The lastest register of interests in the Scottish parliament show that last September Steel flew first-class on the Auchi's private jet to Amman to attend a GMH board meeting and the formal opening of Le Royal hotel by King Abdullah of Jordan. The cost of the flight alone was £2200. He then stayed two nights at a company five-star Hotel in Amman at £268 a night. He flew back via Amsterdam on a commercial flight paid by the company. Steel receives £10,000-15,000 a year as a board director of GMH but declined to comment on the relationship.



Hiring Steel and Lamont was an important step towards political respectability in Britain. But Auchi's most spectacular coup came on 23rd April 1999, the occasion of the 20th anniversary of GMH when fellow billionaire and Labour Science Minister Lord Sainbury presented Auchi with a painting of the House of Commons on behalf of Tony Blair. It was signed by the Prime Minister and over a hundred fellow MPs including party leaders William Hague and Charles Kennedy. The painting now has pride of place above Auchi's desk at GMH's plush Kensington headquarters.

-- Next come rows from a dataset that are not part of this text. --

(* ===== verification/Receipts.v ===== *)
(** * What executing leaves on record

    The receipts and the logs of an abstract state.  A program of the EVM adds logs of its
    own transaction only and no receipt; an applied message adds its receipt; so after a
    batch of transactions with different hashes each of them has what it left itself. *)
From S2P Require Import Prelude BigInt Geth World OverlayState Fetch StateSpec OverlayStateDB.
From S2P Require Import VmStateDB Refinement Clones Reset Merge Chain GoSlice GoStd ToyInstance TxPool.
From S2P Require Import Signer Tracers TxArgs Evm Warm EvmProps Backend Actions Debug NodeState.
From S2P Require Import NodeSteps.

(** ** Programs *)

Section programs.
Context `{Geth}.
Implicit Types (A S : Abs) (F : Frame).

(** What a program leaves of the frame it started from, seen from inside. *)
Record opened F0 F : Prop := {
  op_receipts : f_receipts F = f_receipts F0;
  op_tx : f_tx F = f_tx F0;
  op_logs h : h ≠ f_tx F0 → f_logs F h = f_logs F0 h
}.

Definition opened_abs F0 A : Prop := opened F0 (a_frame A) ∧ Forall (λ q, opened F0 q.2) (a_saved A).

Lemma find_saved_elem id saved F saved' (P : Z * Frame → Prop) :
  find_saved id saved = Some (F, saved') → Forall P saved → (∃ i, P (i, F)) ∧ Forall P saved'.
Proof.
  induction saved as [|[i G] saved IH]; simpl; [done|]. intros Hf [Hi Hall]%Forall_cons.
  destruct (Z.eqb i id); [injection Hf as <- <-; eauto|by apply IH].
Qed.

Lemma spec_op_opened F0 op A res A' :
  spec_op op A = Some (res, A') → opened_abs F0 A → opened_abs F0 A'.
Proof.
  intros Hop [[E1 E2 E3] Hall].
  destruct op; cbn [spec_op] in Hop; simplify_eq; try (by split; [split|]).
  - destruct (find_saved id (a_saved A)) as [[F saved]|] eqn:Hf; simplify_eq.
    destruct (find_saved_elem _ _ _ _ _ Hf Hall) as [[i HF] Hall']. by split.
  - destruct (Z.ltb _ _); simplify_eq. split; [by split|]. constructor; [by split|done].
  - split; [|done]. split; simpl; [done|done|]. intros h Hh. rewrite decide_False; [by apply E3|congruence].
Qed.
(* ===== verification/NodeSpec.v ===== *)
(** * The node as its clients see it

    [Spec] is a pinned block, a state and the pool; [spec_step] says which of the five
    effects a request may have on it.  [represents] relates a running node to it. *)
From S2P Require Import Prelude BigInt Geth World OverlayState Fetch StateSpec OverlayStateDB.
From S2P Require Import VmStateDB Refinement Clones Reset Chain GoSlice GoStd ToyInstance TxPool.
From S2P Require Import Signer Tracers TxArgs Evm Warm EvmProps Backend NodeState.

Section spec.
Context `{Core} `{!Upstream} `{!Remote} `{!Growth}.
Variable answer : BatchElem → option RpcValue.

Record Spec := mkSpec {
  sp_block : Z;
  sp_state : Abs;
  sp_pool : list (Transaction * option Err)
}.

Definition sp_txs (σ : Spec) : list Transaction := (sp_pool σ).*1.

(** What a request does: nothing that is seen; execute a transaction and add it to the
    pool; empty the pool; execute the pool from a new block; throw the state away and keep
    the pool. *)
Inductive Effect := EQuiet | ESend (tx : Transaction) | EClear | EReExec | EReset.

Inductive spec_step : Effect → Spec → Spec → Prop :=
| step_quiet σ : spec_step EQuiet σ σ
| step_send b A l bv cid gp tx o gp' A' :
    spec_ExecuteTxs bv cid gp 0 [tx] None A = Some ([o], gp', A') →
    spec_step (ESend tx) (mkSpec b A l) (mkSpec b A' (l ++ [(tx, o)]))
| step_clear b A l A' :
    at_block answer b A' → spec_step EClear (mkSpec b A l) (mkSpec b A' [])
| step_reexec b A l b' A0 bv cid gp out gp' A' :
    at_block answer b' A0 → spec_ExecuteTxs bv cid gp 0 l.*1 None A0 = Some (out, gp', A') →
    spec_step EReExec (mkSpec b A l) (mkSpec b' A' (zip l.*1 out))
| step_reset b A l b' A' :
    fresh_root answer b' A' ∨ at_block answer b' A' → spec_step EReset (mkSpec b A l) (mkSpec b' A' l).

(** The state is what the pool, executed from the pinned block, leads to. *)
Definition in_step (σ : Spec) : Prop :=
  ∃ A0, at_block answer (sp_block σ) A0 ∧ executed A0 (sp_pool σ) (sp_state σ).

(** Only throwing the state away gets the two out of step; clearing and executing the pool
    again bring them back. *)
Lemma spec_step_in_step e σ σ' :
  spec_step e σ σ' →
  (e ≠ EReset → in_step σ → in_step σ') ∧ (e = EClear ∨ e = EReExec → in_step σ').
Proof.
  intros Hstep. destruct Hstep as [σ|b A l bv cid gp tx o gp' A' Hspec|b A l A' Hat
    |b A l b' A0 bv cid gp out gp' A' Hat Hspec|b A l b' A' Hat].
  - split; [done|]. by intros [|].
  - split; [|by intros [|]]. intros _ (A0 & Hat & Hex). exists A0. split; [done|].
    exact (executed_batch A0 l A bv cid gp [tx] [o] gp' A' Hex Hspec).
  - assert (in_step (mkSpec b A' [])) by (exists A'; split; [done|constructor]). by split.
  - assert (in_step (mkSpec b' A' (zip l.*1 out))).
    { exists A0. split; [done|]. exact (executed_batch A0 [] A0 bv cid gp l.*1 out gp' A' (executed_nil A0) Hspec). }
    by split.
  - split; [done|]. by intros [|].
Qed.

(** The pool grows by at most the transaction that is sent. *)
Lemma spec_step_txs e σ σ' :
  spec_step e σ σ' →
  match e with ESend tx => sp_txs σ' = sp_txs σ ++ [tx] | EClear => sp_txs σ' = [] | _ => sp_txs σ' = sp_txs σ end.
Proof.
  intros Hstep. destruct Hstep as [|b A l bv cid gp tx o gp' A' _| |b A l b' A0 bv cid gp out gp' A' _ Hspec|];
    try done; unfold sp_txs; simpl.
  - by rewrite fmap_app.
  - apply spec_ExecuteTxs_length in Hspec. rewrite fst_zip; [done|]. lia.
Qed.
End spec.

Auchi hit the headlines in Britain for the first time in 2001, when the Observer revealed that he hired the senior New Labour politician Keith Vaz as a director of GMH, although he resigned when he became a minister. But it later emerged that Vaz remained in contact with Auchi when he was made Europe Minister in the Foreign Office and made enquiries on his behalf over the French extradition warrant. It emerged that Auchi had called Vaz at home and asked the minister for advice. A Labour Party spokesman admitted that Vaz 'made some factual enquiries to the Home Office about the [extradition] procedure'.



Since then speculation has mounted over Auchi's relationship with the Blair administration with recent rumours circulating of meetings with the prime minister himself to discuss the future of Iraq.



Norman Lamb, Liberal Democrat MP for North Norfolk, has written to Blair to demand answers. Lamb said: 'Given these serious allegations against Mr Auchi, it is essential to have transparency about the Government's contacts and relations with him on the subject of post-war Iraq. The Government must identify who he's been meeting with, why these meetings have taken place, and what was discussed. Far too many questions remain unanswered.'



For over two years it appeared that Auchi had fended off the attentions of the French authorities, exactly as he had done with the Italians. But last Monday officers at Charing Cross police station finally acted on the Interpol warrant and arrested Auchi in London. The Iraqi tycoon continues to protest his innocence, but now for the first time since his apperance in a Baghdad court as a 23-year-old he will have to make his case in a courtroom. The politicians who have taken his money and favours are no doubt praying he will go free once again.



The Observer has sought to put its allegations to Auchi, but he declined to answer them.